Excerpt
Methods: From August, 2002 to June, 2003, all infants with neonatal jaundice were prospectively enrolled. Demographic and clinical data were recorded. Routine biochemical tests and serology for TORCHS infections were carried out. An ultrasonography, HIDA scan and percutaneous/open liver biopsy were also performed. The patient was diagnosed as BA if either operative findings of atretic common bile duct/gallbladder or evidence of bile duct obstruction demonstrated by intraoperative cholangiography was noted. Serum HA was measured at the diagnosis using ELISA-based assay.

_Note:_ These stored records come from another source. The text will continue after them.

Lemma rec_tame ep from : tame K 0 (epochTerminated E fuel ep from).
Proof. apply tame_epochTerminated. Qed.

Lemma tame_K {A} j (m : M A) : tame (K + 1) j m -> tame K j m.
Proof. intros H n Hok Hk. apply H; [done|lia]. Qed.

(** The operations of the open section, closed with fuel. *)
Lemma api_on_state r f j : state_op j f -> tame K j (on_state (epochTerminated E fuel) r f).
Proof. intros H. apply tame_K, tame_on_state; [apply rec_tame|done]. Qed.
Lemma api_maybePropagate : tame K 0 (maybePropagate_ E fuel).
Proof. apply tame_K, tame_maybePropagate, rec_tame. Qed.
Lemma api_produce ep c node : tame K 0 (produce_ E fuel ep c node).
Proof. apply tame_K, tame_produce, rec_tame. Qed.
Lemma api_consume ep c node : tame K 1 (consume_ E fuel ep c node).
Proof. apply tame_K, tame_consume, rec_tame. Qed.
Lemma api_consume_self ep c : tame K 0 (consume_ E fuel ep c uninitialized_destination).
Proof. apply tame_K, tame_consume_self, rec_tame. Qed.
Lemma api_produceOnGlobal : tame K 0 (produceOnGlobal E (epochTerminated E fuel)).
Proof. apply tame_K, tame_produce, rec_tame. Qed.
Lemma api_removeDependency ep : tame K 0 (removeDependency_ E fuel ep).
Proof. apply tame_K, tame_removeEpochStateDependency, rec_tame. Qed.

Hint Resolve rec_tame : tame.
Hint Resolve api_maybePropagate api_produce api_consume_self api_produceOnGlobal
  api_removeDependency : tame.
Hint Resolve api_consume | 10 : tame.

Lemma api_setLocalTerminated t np : tame K 0 (setLocalTerminated E fuel t np).
Proof. unfold setLocalTerminated. tame_solve. Qed.

Lemma api_propagateEpochExternal ep p q : tame K 0 (propagateEpochExternal E fuel ep p q).
Proof.
  pose proof (fun r => api_on_state r _ 0 (propagateEpochExternalState_op (cfg E) (log_exceeds E) p q)).
  unfold propagateEpochExternal. tame_solve.
Qed.

Lemma api_epochContinue ep w : tame K 0 (epochContinue E fuel ep w).
Proof.
  pose proof (fun r => api_on_state r _ 0 (receiveContinueSignal_op w)).
  unfold epochContinue. tame_solve.
Qed.

Lemma api_resetGlobalTerm : tame K 1 resetGlobalTerm.
Proof.
  intros n. apply good_modify; [done|]. unfold mu. simpl.
  pose proof (mu_global_range (any_epoch_state_ n)). change (mu_global _) with 1 at 1. lia.
Qed.

Lemma api_freeEpoch ep : tame K 0 (freeEpoch ep).
Proof. unfold freeEpoch. tame_solve. Qed.

Lemma api_testEpochTerminated k ep : tame k 0 (testEpochTerminated ep).
Proof. unfold testEpochTerminated. tame_solve. Qed.
Hint Resolve api_testEpochTerminated : tame.
(* ===== verification/Barrier.v ===== *)
(** * Barriers

    Models [src/vt/collective/barrier/barrier.{h,cc}] and its state and message.
    A node enters a barrier by waiting on it or by giving it a continuation;
    entries and the messages of a node's children are counted, a full count goes
    up the tree of [Tree.v], and the root broadcasts the release.

    [Module Barrier] is one node. [waitBarrier] runs the scheduler until the
    barrier is released: it is the operation that enters and the one that leaves.
    [Module BarrierSystem] is all nodes with the messages in flight, delivered in
    any order; [BarrierSpec] says that nobody passes a barrier before everyone has
    entered it, that everyone then passes, and that a named barrier with a
    continuation cannot be used twice. *)

From S2P Require Import Prelude.
From S2P Require Import Sums.
From S2P Require Import Tree.

Module Barrier.

Definition no_barrier : Z := 2 ^ 64 - 1.
Definition fst_barrier : Z := 1.
Definition fst_coll_barrier : Z := 2 ^ 63 + 1.

Record BarrierState := MkState {
  barrier : Z;
  recv_event_count : Z;
  is_wait : bool;
  is_named : bool;
  released : bool;
  cont_action : option Z
}.

Definition makeState (in_is_named : bool) (in_barrier : Z) (in_is_wait : bool) : BarrierState :=
  MkState in_barrier 0 in_is_wait in_is_named false None.

Definition with_count (n : Z) (s : BarrierState) : BarrierState :=
  MkState (barrier s) n (is_wait s) (is_named s) (released s) (cont_action s).
Definition with_released (b : bool) (s : BarrierState) : BarrierState :=
  MkState (barrier s) (recv_event_count s) (is_wait s) (is_named s) b (cont_action s).
Definition with_action (a : option Z) (s : BarrierState) : BarrierState :=
  MkState (barrier s) (recv_event_count s) (is_wait s) (is_named s) (released s) a.

Record BarrierMsg := MkMsg { m_named : bool; m_wait : bool; m_skip_term : bool; m_barrier : Z }.

(** The constructor leaves [skip_term] unset. *)
Definition makeMsg (in_is_named : bool) (in_barrier : Z) (in_is_wait : bool) : BarrierMsg :=
  MkMsg in_is_named in_is_wait false in_barrier.

(** [term_msg]: the message is marked as not counted by termination detection. *)
Inductive output :=
  | SendUp (dest : Z) (m : BarrierMsg) (term_msg : bool)
  | BroadcastDown (m : BarrierMsg) (term_msg : bool)
  | RunCont (action : Z).

Record Barrier := MkBarrier {
  tree : Tree.Tree;
  cur_named_barrier_ : Z;
  cur_named_coll_barrier_ : Z;
  cur_unnamed_barrier_ : Z;
  named_barrier_state_ : gmap Z BarrierState;
  unnamed_barrier_state_ : gmap Z BarrierState
}.

Definition make (this_node num_nodes : Z) : Barrier :=
  MkBarrier (Tree.makeDefault this_node num_nodes) fst_barrier fst_coll_barrier fst_barrier ∅ ∅.

(** [auto& state = is_named ? named_barrier_state_ : unnamed_barrier_state_]. *)
Definition states (named : bool) (t : Barrier) : gmap Z BarrierState :=
  if named then named_barrier_state_ t else unnamed_barrier_state_ t.
Definition with_states (named : bool) (m : gmap Z BarrierState) (t : Barrier) : Barrier :=
  if named
  then MkBarrier (tree t) (cur_named_barrier_ t) (cur_named_coll_barrier_ t) (cur_unnamed_barrier_ t)
         m (unnamed_barrier_state_ t)
  else MkBarrier (tree t) (cur_named_barrier_ t) (cur_named_coll_barrier_ t) (cur_unnamed_barrier_ t)
         (named_barrier_state_ t) m.

(** Returns the state as well; the reference the callers write through is
    [<[barrier := _]>] on the table. *)
Definition insertFindBarrier (named wait : bool) (b : Z) (cont : option Z) (t : Barrier)
    : res (BarrierState * Barrier) :=
  let s := default (makeState named b wait) (states named t !! b) in
  match cont with
  | Some a =>
      vtAssert (negb wait)
        (Ok (with_action (Some a) s, with_states named (<[b := with_action (Some a) s]> (states named t)) t))
  | None => Ok (s, with_states named (<[b := s]> (states named t)) t)
  end.

Definition removeBarrier (named : bool) (b : Z) (t : Barrier) : res Barrier :=
  match states named t !! b with
  | Some _ => Ok (with_states named (delete b (states named t)) t)
  | None => Stop AssertFailed
  end.

Definition newNamedCollectiveBarrier (t : Barrier) : Z * Barrier :=
  (cur_named_coll_barrier_ t,
   MkBarrier (tree t) (cur_named_barrier_ t) (wrap u64 (cur_named_coll_barrier_ t + 1))
     (cur_unnamed_barrier_ t) (named_barrier_state_ t) (unnamed_barrier_state_ t)).

Definition newNamedBarrier (cur_node : Z) (t : Barrier) : Z * Barrier :=
  let next_barrier := cur_named_barrier_ t in
  let cur_node_shift := wrap u64 (Z.shiftl (wrap u64 cur_node) 32) in
  (Z.lor next_barrier cur_node_shift,
   MkBarrier (tree t) (wrap u64 (cur_named_barrier_ t + 1)) (cur_named_coll_barrier_ t)
     (cur_unnamed_barrier_ t) (named_barrier_state_ t) (unnamed_barrier_state_ t)).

Results: A total of 25 patients with the diagnosis of BA (n=10), neonatal hepatitis (NH) (n=9), choledochal cyst (n=3) and TPN-induced cholestasis (n=3), were studied. The age at diagnosis was not significantly different between groups, with the mean age of 103.6 +/− 69.9 days. The serum HA was significantly elevated in BA (median of 513.6 ng/ml, ranged 19–4475.7) compared to NH (median of 49.6 ng/ml, ranged 19–315.1) (p=0.03). But, the value was comparable in hepatocellular diseases (NH vs. TPN-induced cholestasis). In the patients with choledochal cyst, on contrary, it was significantly much higher (mean of 2119.1 +/− 1021.6 ng/ml). There was no significant correlation between serum HA, gamma-glutamyl transferase and alkaline phosphatase.
Conclusion: HA is a useful serum marker to differentiate biliary tract diseases, particularly choledochal cyst and BA, from hepatocellular diseases (NH). Because it is simple, reliable and reproducible assay, serum HA should be considered as one of the routine liver profile for evaluating infants with neonatal cholestasis.